(Task)
Print the data in full, exactly as it reads.
+-------+
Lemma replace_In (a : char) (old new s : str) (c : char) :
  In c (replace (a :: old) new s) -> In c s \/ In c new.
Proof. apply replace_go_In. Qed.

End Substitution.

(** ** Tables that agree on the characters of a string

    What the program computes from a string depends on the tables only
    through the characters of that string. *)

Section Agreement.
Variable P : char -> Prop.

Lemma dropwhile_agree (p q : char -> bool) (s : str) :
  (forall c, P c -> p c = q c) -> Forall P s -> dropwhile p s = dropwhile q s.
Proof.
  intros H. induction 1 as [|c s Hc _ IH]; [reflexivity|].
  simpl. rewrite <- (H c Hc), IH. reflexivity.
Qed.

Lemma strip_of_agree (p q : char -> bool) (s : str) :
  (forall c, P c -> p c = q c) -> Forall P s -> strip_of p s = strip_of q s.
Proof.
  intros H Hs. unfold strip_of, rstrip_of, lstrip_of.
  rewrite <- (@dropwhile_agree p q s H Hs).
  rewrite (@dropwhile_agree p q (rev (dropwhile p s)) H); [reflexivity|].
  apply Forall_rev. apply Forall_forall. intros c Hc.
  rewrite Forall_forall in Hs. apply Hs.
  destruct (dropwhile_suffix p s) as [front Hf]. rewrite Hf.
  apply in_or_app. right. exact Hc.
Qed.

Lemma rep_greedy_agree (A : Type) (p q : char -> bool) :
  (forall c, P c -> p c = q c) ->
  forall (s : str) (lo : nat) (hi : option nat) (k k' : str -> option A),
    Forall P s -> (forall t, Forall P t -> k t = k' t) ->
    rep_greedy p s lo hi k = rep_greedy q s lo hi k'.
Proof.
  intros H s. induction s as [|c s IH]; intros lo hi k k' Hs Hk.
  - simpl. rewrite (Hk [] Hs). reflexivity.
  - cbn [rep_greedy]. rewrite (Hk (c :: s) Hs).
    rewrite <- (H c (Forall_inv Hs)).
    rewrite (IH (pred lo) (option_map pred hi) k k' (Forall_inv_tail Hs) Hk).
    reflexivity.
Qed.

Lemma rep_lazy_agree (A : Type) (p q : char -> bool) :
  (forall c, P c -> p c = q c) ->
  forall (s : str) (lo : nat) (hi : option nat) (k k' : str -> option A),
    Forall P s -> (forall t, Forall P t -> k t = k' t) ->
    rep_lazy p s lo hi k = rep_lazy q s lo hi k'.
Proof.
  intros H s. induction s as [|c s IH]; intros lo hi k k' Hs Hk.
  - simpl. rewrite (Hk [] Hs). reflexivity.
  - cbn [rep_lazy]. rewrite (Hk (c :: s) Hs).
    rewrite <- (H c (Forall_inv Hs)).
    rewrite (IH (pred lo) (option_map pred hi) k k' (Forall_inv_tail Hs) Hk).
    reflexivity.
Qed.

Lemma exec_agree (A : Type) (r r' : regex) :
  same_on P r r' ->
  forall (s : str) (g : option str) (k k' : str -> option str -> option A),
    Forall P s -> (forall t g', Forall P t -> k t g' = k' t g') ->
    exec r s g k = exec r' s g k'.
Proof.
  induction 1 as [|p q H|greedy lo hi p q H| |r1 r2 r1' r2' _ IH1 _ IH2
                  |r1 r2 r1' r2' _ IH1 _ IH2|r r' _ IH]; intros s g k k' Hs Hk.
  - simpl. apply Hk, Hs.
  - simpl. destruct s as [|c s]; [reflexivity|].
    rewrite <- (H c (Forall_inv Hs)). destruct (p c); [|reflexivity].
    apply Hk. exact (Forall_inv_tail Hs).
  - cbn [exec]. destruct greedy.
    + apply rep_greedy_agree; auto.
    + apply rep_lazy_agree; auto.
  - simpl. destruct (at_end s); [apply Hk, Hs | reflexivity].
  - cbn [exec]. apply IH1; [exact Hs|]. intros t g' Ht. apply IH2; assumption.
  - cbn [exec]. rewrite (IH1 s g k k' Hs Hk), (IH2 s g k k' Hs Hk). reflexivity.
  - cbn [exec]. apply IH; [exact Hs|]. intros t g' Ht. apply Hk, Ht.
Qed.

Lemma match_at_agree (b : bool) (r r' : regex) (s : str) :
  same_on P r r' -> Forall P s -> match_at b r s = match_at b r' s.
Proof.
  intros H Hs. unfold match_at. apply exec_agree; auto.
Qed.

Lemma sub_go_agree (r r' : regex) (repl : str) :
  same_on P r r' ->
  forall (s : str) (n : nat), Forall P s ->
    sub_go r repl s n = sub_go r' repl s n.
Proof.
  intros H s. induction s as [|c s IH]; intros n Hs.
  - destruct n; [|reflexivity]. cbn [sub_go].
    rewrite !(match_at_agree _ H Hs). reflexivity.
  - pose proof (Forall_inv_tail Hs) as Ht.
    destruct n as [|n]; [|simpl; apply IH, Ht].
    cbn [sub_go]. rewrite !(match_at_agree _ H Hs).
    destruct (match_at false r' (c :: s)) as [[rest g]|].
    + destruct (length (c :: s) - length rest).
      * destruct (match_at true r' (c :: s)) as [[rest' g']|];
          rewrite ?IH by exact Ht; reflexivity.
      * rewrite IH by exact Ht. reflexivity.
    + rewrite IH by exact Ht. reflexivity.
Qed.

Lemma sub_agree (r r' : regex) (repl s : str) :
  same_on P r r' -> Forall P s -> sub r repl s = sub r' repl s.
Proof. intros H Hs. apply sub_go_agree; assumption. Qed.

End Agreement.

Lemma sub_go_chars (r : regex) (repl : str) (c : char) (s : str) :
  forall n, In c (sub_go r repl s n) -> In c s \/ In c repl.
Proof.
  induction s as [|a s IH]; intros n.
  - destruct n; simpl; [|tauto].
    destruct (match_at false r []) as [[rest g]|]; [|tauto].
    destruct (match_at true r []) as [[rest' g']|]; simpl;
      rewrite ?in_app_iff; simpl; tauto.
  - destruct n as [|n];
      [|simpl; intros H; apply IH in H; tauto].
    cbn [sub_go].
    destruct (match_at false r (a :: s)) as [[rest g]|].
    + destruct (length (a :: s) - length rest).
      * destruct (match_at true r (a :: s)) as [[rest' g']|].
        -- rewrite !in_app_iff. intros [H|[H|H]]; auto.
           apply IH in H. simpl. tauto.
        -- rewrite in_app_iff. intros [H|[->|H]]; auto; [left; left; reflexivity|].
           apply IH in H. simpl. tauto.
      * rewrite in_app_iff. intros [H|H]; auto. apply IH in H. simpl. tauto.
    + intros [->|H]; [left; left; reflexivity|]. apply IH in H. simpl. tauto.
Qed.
+-------+
(Completed task)
Lemma replace_In (a : char) (old new s : str) (c : char) :
  In c (replace (a :: old) new s) -> In c s \/ In c new.
Proof. apply replace_go_In. Qed.

End Substitution.

(** ** Tables that agree on the characters of a string

    What the program computes from a string depends on the tables only
    through the characters of that string. *)

Section Agreement.
Variable P : char -> Prop.

Lemma dropwhile_agree (p q : char -> bool) (s : str) :
  (forall c, P c -> p c = q c) -> Forall P s -> dropwhile p s = dropwhile q s.
Proof.
  intros H. induction 1 as [|c s Hc _ IH]; [reflexivity|].
  simpl. rewrite <- (H c Hc), IH. reflexivity.
Qed.

Lemma strip_of_agree (p q : char -> bool) (s : str) :
  (forall c, P c -> p c = q c) -> Forall P s -> strip_of p s = strip_of q s.
Proof.
  intros H Hs. unfold strip_of, rstrip_of, lstrip_of.
  rewrite <- (@dropwhile_agree p q s H Hs).
  rewrite (@dropwhile_agree p q (rev (dropwhile p s)) H); [reflexivity|].
  apply Forall_rev. apply Forall_forall. intros c Hc.
  rewrite Forall_forall in Hs. apply Hs.
  destruct (dropwhile_suffix p s) as [front Hf]. rewrite Hf.
  apply in_or_app. right. exact Hc.
Qed.

Lemma rep_greedy_agree (A : Type) (p q : char -> bool) :
  (forall c, P c -> p c = q c) ->
  forall (s : str) (lo : nat) (hi : option nat) (k k' : str -> option A),
    Forall P s -> (forall t, Forall P t -> k t = k' t) ->
    rep_greedy p s lo hi k = rep_greedy q s lo hi k'.
Proof.
  intros H s. induction s as [|c s IH]; intros lo hi k k' Hs Hk.
  - simpl. rewrite (Hk [] Hs). reflexivity.
  - cbn [rep_greedy]. rewrite (Hk (c :: s) Hs).
    rewrite <- (H c (Forall_inv Hs)).
    rewrite (IH (pred lo) (option_map pred hi) k k' (Forall_inv_tail Hs) Hk).
    reflexivity.
Qed.

Lemma rep_lazy_agree (A : Type) (p q : char -> bool) :
  (forall c, P c -> p c = q c) ->
  forall (s : str) (lo : nat) (hi : option nat) (k k' : str -> option A),
    Forall P s -> (forall t, Forall P t -> k t = k' t) ->
    rep_lazy p s lo hi k = rep_lazy q s lo hi k'.
Proof.
  intros H s. induction s as [|c s IH]; intros lo hi k k' Hs Hk.
  - simpl. rewrite (Hk [] Hs). reflexivity.
  - cbn [rep_lazy]. rewrite (Hk (c :: s) Hs).
    rewrite <- (H c (Forall_inv Hs)).
    rewrite (IH (pred lo) (option_map pred hi) k k' (Forall_inv_tail Hs) Hk).
    reflexivity.
Qed.

Lemma exec_agree (A : Type) (r r' : regex) :
  same_on P r r' ->
  forall (s : str) (g : option str) (k k' : str -> option str -> option A),
    Forall P s -> (forall t g', Forall P t -> k t g' = k' t g') ->
    exec r s g k = exec r' s g k'.
Proof.
  induction 1 as [|p q H|greedy lo hi p q H| |r1 r2 r1' r2' _ IH1 _ IH2
                  |r1 r2 r1' r2' _ IH1 _ IH2|r r' _ IH]; intros s g k k' Hs Hk.
  - simpl. apply Hk, Hs.
  - simpl. destruct s as [|c s]; [reflexivity|].
    rewrite <- (H c (Forall_inv Hs)). destruct (p c); [|reflexivity].
    apply Hk. exact (Forall_inv_tail Hs).
  - cbn [exec]. destruct greedy.
    + apply rep_greedy_agree; auto.
    + apply rep_lazy_agree; auto.
  - simpl. destruct (at_end s); [apply Hk, Hs | reflexivity].
  - cbn [exec]. apply IH1; [exact Hs|]. intros t g' Ht. apply IH2; assumption.
  - cbn [exec]. rewrite (IH1 s g k k' Hs Hk), (IH2 s g k k' Hs Hk). reflexivity.
  - cbn [exec]. apply IH; [exact Hs|]. intros t g' Ht. apply Hk, Ht.
Qed.

Lemma match_at_agree (b : bool) (r r' : regex) (s : str) :
  same_on P r r' -> Forall P s -> match_at b r s = match_at b r' s.
Proof.
  intros H Hs. unfold match_at. apply exec_agree; auto.
Qed.

Lemma sub_go_agree (r r' : regex) (repl : str) :
  same_on P r r' ->
  forall (s : str) (n : nat), Forall P s ->
    sub_go r repl s n = sub_go r' repl s n.
Proof.
  intros H s. induction s as [|c s IH]; intros n Hs.
  - destruct n; [|reflexivity]. cbn [sub_go].
    rewrite !(match_at_agree _ H Hs). reflexivity.
  - pose proof (Forall_inv_tail Hs) as Ht.
    destruct n as [|n]; [|simpl; apply IH, Ht].
    cbn [sub_go]. rewrite !(match_at_agree _ H Hs).
    destruct (match_at false r' (c :: s)) as [[rest g]|].
    + destruct (length (c :: s) - length rest).
      * destruct (match_at true r' (c :: s)) as [[rest' g']|];
          rewrite ?IH by exact Ht; reflexivity.
      * rewrite IH by exact Ht. reflexivity.
    + rewrite IH by exact Ht. reflexivity.
Qed.

Lemma sub_agree (r r' : regex) (repl s : str) :
  same_on P r r' -> Forall P s -> sub r repl s = sub r' repl s.
Proof. intros H Hs. apply sub_go_agree; assumption. Qed.

End Agreement.

Lemma sub_go_chars (r : regex) (repl : str) (c : char) (s : str) :
  forall n, In c (sub_go r repl s n) -> In c s \/ In c repl.
Proof.
  induction s as [|a s IH]; intros n.
  - destruct n; simpl; [|tauto].
    destruct (match_at false r []) as [[rest g]|]; [|tauto].
    destruct (match_at true r []) as [[rest' g']|]; simpl;
      rewrite ?in_app_iff; simpl; tauto.
  - destruct n as [|n];
      [|simpl; intros H; apply IH in H; tauto].
    cbn [sub_go].
    destruct (match_at false r (a :: s)) as [[rest g]|].
    + destruct (length (a :: s) - length rest).
      * destruct (match_at true r (a :: s)) as [[rest' g']|].
        -- rewrite !in_app_iff. intros [H|[H|H]]; auto.
           apply IH in H. simpl. tauto.
        -- rewrite in_app_iff. intros [H|[->|H]]; auto; [left; left; reflexivity|].
           apply IH in H. simpl. tauto.
      * rewrite in_app_iff. intros [H|H]; auto. apply IH in H. simpl. tauto.
    + intros [->|H]; [left; left; reflexivity|]. apply IH in H. simpl. tauto.
Qed.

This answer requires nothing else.